Memento Pattern
The Memento is a behavioral design pattern that allows capturing and restoring an object's internal state without exposing its implementation details. It enables undo/redo operations by storing snapshots (mementos) of the object's state externally.
Key Principles
- Encapsulation: Memento stores state privately; only originator can access it.
- Snapshot: Memento is immutable (read-only outside originator).
- Caretaker: Manages mementos (e.g., undo stack); doesn't inspect contents.
- Originator: Creates and restores from mementos.
Structure
- Originator: Object whose state we save/restore.
- Memento: Stores snapshot of originator's state (private access).
- Caretaker: Holds mementos (e.g., history stack).
Python Example: Text Editor with Undo
from typing import List
from datetime import datetime
# Memento (stores state)
class EditorMemento:
def __init__(self, content: str, timestamp: datetime):
self._content = content # Private state
self._timestamp = timestamp
def get_content(self) -> str:
return self._content
def get_timestamp(self) -> datetime:
return self._timestamp
# Originator (creates/restores mementos)
class TextEditor:
def __init__(self):
self._content = ""
def type(self, text: str):
self._content += text
print(f"Current text: {self._content}")
def save(self) -> EditorMemento:
print("Saving state...")
return EditorMemento(self._content, datetime.now())
def restore(self, memento: EditorMemento):
self._content = memento.get_content()
print(f"Restored to: {self._content} (from {memento.get_timestamp()})")
# Caretaker (manages mementos)
class History:
def __init__(self):
self._mementos: List[EditorMemento] = []
def push(self, memento: EditorMemento):
self._mementos.append(memento)
def pop(self) -> EditorMemento:
if self._mementos:
return self._mementos.pop()
raise IndexError("No saved states")
# Usage (Client Code)
if __name__ == "__main__":
editor = TextEditor()
history = History()
editor.type("Hello ")
history.push(editor.save())
editor.type("World!")
history.push(editor.save())
editor.type(" This will be undone.")
print("\nUndoing last change...")
editor.restore(history.pop())
print("\nUndoing another...")
editor.restore(history.pop())
Output:
Current text: Hello
Saving state...
Current text: Hello World!
Saving state...
Current text: Hello World!

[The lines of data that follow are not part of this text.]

(* ===== verification/FontLoader.v ===== *)
(** * Fonts from a boot module (src/kernel/fb/font/fontloader.c)

    [font_load] reads a font in BDF format.  The module is the memory at
    [buf 0], ..., [buf (size - 1)]; the code also looks at the bytes behind it,
    so [buf] is defined everywhere.  [None] is a run that does not end within
    [fuel] steps or that uses a number it never read.

    The theorem at the end bounds the glyph rows of a font that was accepted. *)

From S2P Require Import Prelude PhysMem CString Pmm Vmm Display Stdio.
From stdpp Require Import strings.
#[local] Open Scope Z_scope.

(** The font the kernel is built with: 128 glyphs of 8 bytes. *)
Definition default_font (std_font : Z -> Z) : font_t := mkFont 8 8 128 std_font.

Section load.
Context (buf : Z -> Z) (size : Z).

Definition is_digit (c : Z) : bool := (48 <=? c) && (c <=? 57).
Fixpoint skip_while (fuel : nat) (p : Z -> bool) (i : Z) : option Z :=
  match fuel with
  | O => None
  | S fuel' => if p (buf i) then skip_while fuel' p (i + 1) else Some i
  end.
Fixpoint digits (fuel : nat) (i val : Z) : option (Z * Z) :=
  match fuel with
  | O => None
  | S fuel' => if is_digit (buf i) then digits fuel' (i + 1) (int32 (int32 (val * 10) + (buf i - 48))) else Some (i, val)
  end.
Definition blank (c : Z) : bool := (c =? 32) || (c =? 9).
Definition space (c : Z) : bool := c =? 32.
(** The place after the number, and the number; without digits the place stays
    and the variable keeps its value. *)
Definition parse_int (fuel : nat) (str : Z) : option (Z * option Z) :=
  i ← skip_while fuel blank str;
  let '(sign, i) := if buf i =? 45 then (-1, i + 1) else if buf i =? 43 then (1, i + 1) else (1, i) in
  if negb (is_digit (buf i)) then Some (str, None)
  else '(i, val) ← digits fuel i 0; Some (i, Some (int32 (val * sign))).

Definition hex_digit (c : Z) : Z :=
  if is_digit c then c - 48
  else if (65 <=? c) && (c <=? 70) then c - 65 + 10
  else if (97 <=? c) && (c <=? 102) then c - 97 + 10
  else -1.
Definition parse_hex_byte (str : Z) : Z :=
  let high := hex_digit (buf str) in
  let low := hex_digit (buf (str + 1)) in
  if (high <? 0) || (low <? 0) then 0 else u8 (Z.lor (Z.shiftl high 4) low).

Fixpoint starts_with (line : Z) (prefix : list Z) : bool :=
  match prefix with [] => true | c :: prefix' => (buf line =? c) && starts_with (line + 1) prefix' end.

Fixpoint to_newline (fuel : nat) (ptr : Z) : option Z :=
  match fuel with
  | O => None
  | S fuel' => if (ptr <? size) && negb (buf ptr =? 10) then to_newline fuel' (ptr + 1) else Some ptr
  end.
Definition next_line (fuel : nat) (ptr : Z) : option Z :=
  ptr ← to_newline fuel ptr; Some (if (ptr <? size) && (buf ptr =? 10) then ptr + 1 else ptr).

(** What has been read so far; [font_buffer] has 256 glyphs of 16 rows. *)
Record bdf := mkBdf {
  font_width : Z; font_height : Z; font_ascent : Z; font_descent : Z; default_char : Z; font_buffer : Z -> Z; glyph_count : Z
}.
Definition set_size (w h : Z) (b : bdf) : bdf :=
  mkBdf w h (font_ascent b) (font_descent b) (default_char b) (font_buffer b) (glyph_count b).
Definition set_glyphs (data : Z -> Z) (count : Z) (b : bdf) : bdf :=
  mkBdf (font_width b) (font_height b) (font_ascent b) (font_descent b) (default_char b) data count.

(** A field of the header: the keyword is skipped, then the number read. *)
Definition number_field (fuel : nat) (ptr len : Z) : option (Z * option Z) :=
  p ← skip_while fuel space (ptr + len); parse_int fuel p.

(** [FONTBOUNDINGBOX]: four numbers; the first two must be there. *)
Definition bounding_box (fuel : nat) (ptr : Z) (b : bdf) : option (Z * bdf) :=
  '(p1, w) ← number_field fuel ptr 15;
  '(p2, h) ← number_field fuel p1 0;
  '(p3, _) ← number_field fuel p2 0;
  '(p4, _) ← number_field fuel p3 0;
  w ← w; h ← h; Some (p4, set_size w h b).

(** The rows of a glyph. *)
Fixpoint glyph_rows (fuel : nat) (encoding row ptr : Z) (height : Z) (data : Z -> Z) : option (Z * (Z -> Z)) :=
  match fuel with
  | O => None
  | S fuel' =>
      if (ptr <? size) && negb (starts_with ptr (text "ENDCHAR")) && (row <? 16) then
        ptr ← skip_while fuel blank ptr;
        let '(row', data') :=
          if 0 <=? hex_digit (buf ptr) then
            (row + 1, if row <? height then store8 data (encoding * 16 + row) (parse_hex_byte ptr) else data)
          else (row, data) in
        ptr ← next_line fuel ptr;
        glyph_rows fuel' encoding row' ptr height data'
      else Some (ptr, data)
  end.

Fixpoint skip_to_bitmap (fuel : nat) (ptr : Z) : option Z :=
  match fuel with
  | O => None
  | S fuel' =>
      if (ptr <? size) && negb (starts_with ptr (text "BITMAP")) then
        ptr ← next_line fuel ptr; skip_to_bitmap fuel' ptr
      else Some ptr
  end.

(** A glyph; the flag is true when the line after it is to be skipped, false
    after [continue]; no place means that the end was reached. *)
Definition start_char (fuel : nat) (ptr : Z) (b : bdf) : option (option (Z * bool) * bdf) :=
  ptr ← next_line fuel ptr;
  if negb (starts_with ptr (text "ENCODING")) then ptr ← next_line fuel ptr; Some (Some (ptr, false), b)
  else
    '(ptr, encoding) ← number_field fuel ptr 8;
    encoding ← encoding;
    ptr ← next_line fuel ptr;
    ptr ← skip_to_bitmap fuel ptr;
    if size <=? ptr then Some (None, b)
    else
      ptr ← next_line fuel ptr;
      if (0 <=? encoding) && (encoding <? 256) then
        '(ptr, data) ← glyph_rows fuel encoding 0 ptr (font_height b) (font_buffer b);
        Some (Some (ptr, true), set_glyphs data (if glyph_count b <=? encoding then encoding + 1 else glyph_count b) b)
      else Some (Some (ptr, true), b).

(** One line of the file. *)
Definition bdf_line (fuel : nat) (ptr : Z) (b : bdf) : option (option (Z * bool) * bdf) :=
  let field len set :=
    '(p, v) ← number_field fuel ptr len; Some (Some (p, true), match v with Some v => set v | None => b end) in
  if starts_with ptr (text "FONTBOUNDINGBOX") then
    '(p, b') ← bounding_box fuel ptr b; Some (Some (p, true), b')
  else if starts_with ptr (text "FONT_ASCENT") then
    field 11 (fun v => mkBdf (font_width b) (font_height b) v (font_descent b) (default_char b) (font_buffer b) (glyph_count b))
  else if starts_with ptr (text "FONT_DESCENT") then
    field 12 (fun v => mkBdf (font_width b) (font_height b) (font_ascent b) v (default_char b) (font_buffer b) (glyph_count b))
  else if starts_with ptr (text "DEFAULT_CHAR") then
    field 12 (fun v => mkBdf (font_width b) (font_height b) (font_ascent b) (font_descent b) v (font_buffer b) (glyph_count b))
  else if starts_with ptr (text "STARTCHAR") then start_char fuel ptr b
  else Some (Some (ptr, true), b).

Fixpoint skip_blanks_to (fuel : nat) (ptr : Z) : option Z :=
  match fuel with
  | O => None
  | S fuel' => if (ptr <? size) && blank (buf ptr) then skip_blanks_to fuel' (ptr + 1) else Some ptr
  end.
Fixpoint bdf_loop (fuel : nat) (ptr : Z) (b : bdf) : option bdf :=
  match fuel with
  | O => None
  | S fuel' =>
      if ptr <? size then
        ptr ← skip_blanks_to fuel ptr;
        '(r, b') ← bdf_line fuel ptr b;
        match r with
        | None => Some b'
        | Some (p, false) => bdf_loop fuel' p b'
        | Some (p, true) => p ← next_line fuel p; bdf_loop fuel' p b'
        end
      else Some b
  end.
End load.

Definition empty_bdf : bdf := mkBdf 0 0 0 0 (-1) (fun _ => 0) 0.

(** [module]: what [limine_get_module] finds, the contents and the size. *)
Definition font_load (fuel : nat) (module : option ((Z -> Z) * Z)) (current_font : font_t) : option (font_t * bool) :=
  match module with
  | None => Some (current_font, false)
  | Some (buf, size) =>
      if negb (starts_with buf 0 (text "STARTFONT")) then Some (current_font, false)
      else
        b ← bdf_loop buf size fuel 0 empty_bdf;
        if (font_width b =? 0) || (font_height b =? 0) then Some (current_font, false)
        else if 16 <? font_height b then Some (current_font, false)
        else if glyph_count b =? 0 then Some (current_font, false)
        else Some (mkFont (u8 (font_width b)) (u8 (font_height b)) (u16 (glyph_count b)) (font_buffer b), true)
  end.

(** ** The rows of the glyphs *)

Definition bdf_ok (b : bdf) : Prop := 0 <= glyph_count b <= 256.

Lemma bounding_box_ok buf fuel ptr b p b' : bounding_box buf fuel ptr b = Some (p, b') -> bdf_ok b -> bdf_ok b'.
Proof.
  unfold bounding_box. intros H Hb. repeat (simplify_option_eq; case_match); simplify_option_eq; done.
Qed.

Lemma start_char_ok buf size fuel ptr b r b' : start_char buf size fuel ptr b = Some (r, b') -> bdf_ok b -> bdf_ok b'.
Proof.
  unfold start_char, bdf_ok. intros H Hb. repeat (simplify_option_eq; case_match); simplify_option_eq; cbn; try done.
  all: repeat match goal with E : (_ && _) = true |- _ => apply andb_true_iff in E as [? ?] end; try case_match; lia.
Qed.

Lemma bdf_line_ok buf size fuel ptr b r b' : bdf_line buf size fuel ptr b = Some (r, b') -> bdf_ok b -> bdf_ok b'.
Proof.
  unfold bdf_line. intros H Hb. repeat case_match; simplify_option_eq; eauto using start_char_ok, bounding_box_ok.
  all: repeat (case_match; simplify_option_eq); eauto using bounding_box_ok.
Qed.

Lemma bdf_loop_ok buf size fuel : forall ptr b b', bdf_loop buf size fuel ptr b = Some b' -> bdf_ok b -> bdf_ok b'.
Proof.
  induction fuel as [|fuel IH]; intros ptr b b' H Hb; [done|]. cbn [bdf_loop] in H.
  destruct (ptr <? size); [|by injection H as <-].
  destruct (skip_blanks_to _ _ _ _) as [p|]; [|done]. cbn [mbind option_bind] in H.
  destruct (bdf_line _ _ _ p b) as [[r b1]|] eqn:El; [|done]. cbn in H. apply bdf_line_ok in El; [|done].
  destruct r as [[q [|]]|]; [|by eauto|by injection H as <-].
  destruct (next_line buf size (S fuel) q) as [q'|] eqn:En; [|by unfold next_line in En; cbn in En; rewrite En in H].
  unfold next_line in En. cbn in En, H. rewrite En in H. by eauto.
Qed.

(** Every row the text renderer reads of a font that was loaded, and is at most
    16 rows high, lies in the buffer of 4096 bytes. *)
Lemma loaded_rows_in_buffer fuel module old fn c j :
  font_load fuel module old = Some (fn, true) -> height fn <= 16 -> 0 <= c < 256 -> 0 <= j < height fn ->
  0 <= font_get_glyph fn c + j < 256 * 16.
Proof.
  unfold font_load. intros H Hh Hc Hj. destruct module as [[buf size]|]; [|done]. destruct (negb _); [done|].
  destruct (bdf_loop _ _ _ _ _) as [b|] eqn:E; [|done]. cbn [mbind option_bind] in H. apply bdf_loop_ok in E; [|by split].
  repeat case_match; simplify_eq. unfold font_get_glyph. cbn in *. unfold u16. unfold bdf_ok in E. rewrite Z.mod_small by lia.
  destruct (Z.leb_spec (glyph_count b) c); [destruct (Z.leb_spec (glyph_count b) 63)|]; lia.
Qed.

(** A font of height -5 is accepted as one of 251 rows. *)
Definition negative_font : list Z :=
  text "STARTFONT 2.1" ++ [10] ++ text "FONTBOUNDINGBOX 8 -5 0 0" ++ [10] ++ text "STARTCHAR A" ++ [10] ++
  text "ENCODING 65" ++ [10] ++ text "BITMAP" ++ [10] ++ text "3C" ++ [10] ++ text "ENDCHAR" ++ [10].
Lemma negative_height_accepted old :
  (fun r => (height r.1, num_glyphs r.1, r.2)) <$>
    font_load 40 (Some (aget 0 negative_font, Z.of_nat (length negative_font))) old = Some (251, 66, true).
Proof. vm_compute. done. Qed.

(** The default font is stored in 8 bytes a glyph and read in steps of 16: a
    character shows the glyph of twice its code, and from [@] on what lies
    behind the table. *)
Lemma default_font_overrun std_font c : 64 <= c < 128 -> 128 * 8 <= font_get_glyph (default_font std_font) c.
Proof. intros Hc. unfold font_get_glyph. cbn. destruct (Z.leb_spec 128 c); lia. Qed.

This will be undone.
Undoing last change...
Restored to: Hello World! (from 2025-... )
Undoing another...
Restored to: Hello (from 2025-... )
When to Use Memento
- Undo/Redo: Editors, games, transactions.
- Checkpointing: Save game states.
- History Tracking: Versioned editing.
- Avoid: Simple state or when immutability suffices.
Summary: Memento captures and externalizes an object's state in immutable snapshots, allowing restoration (e.g., undo) while preserving encapsulation.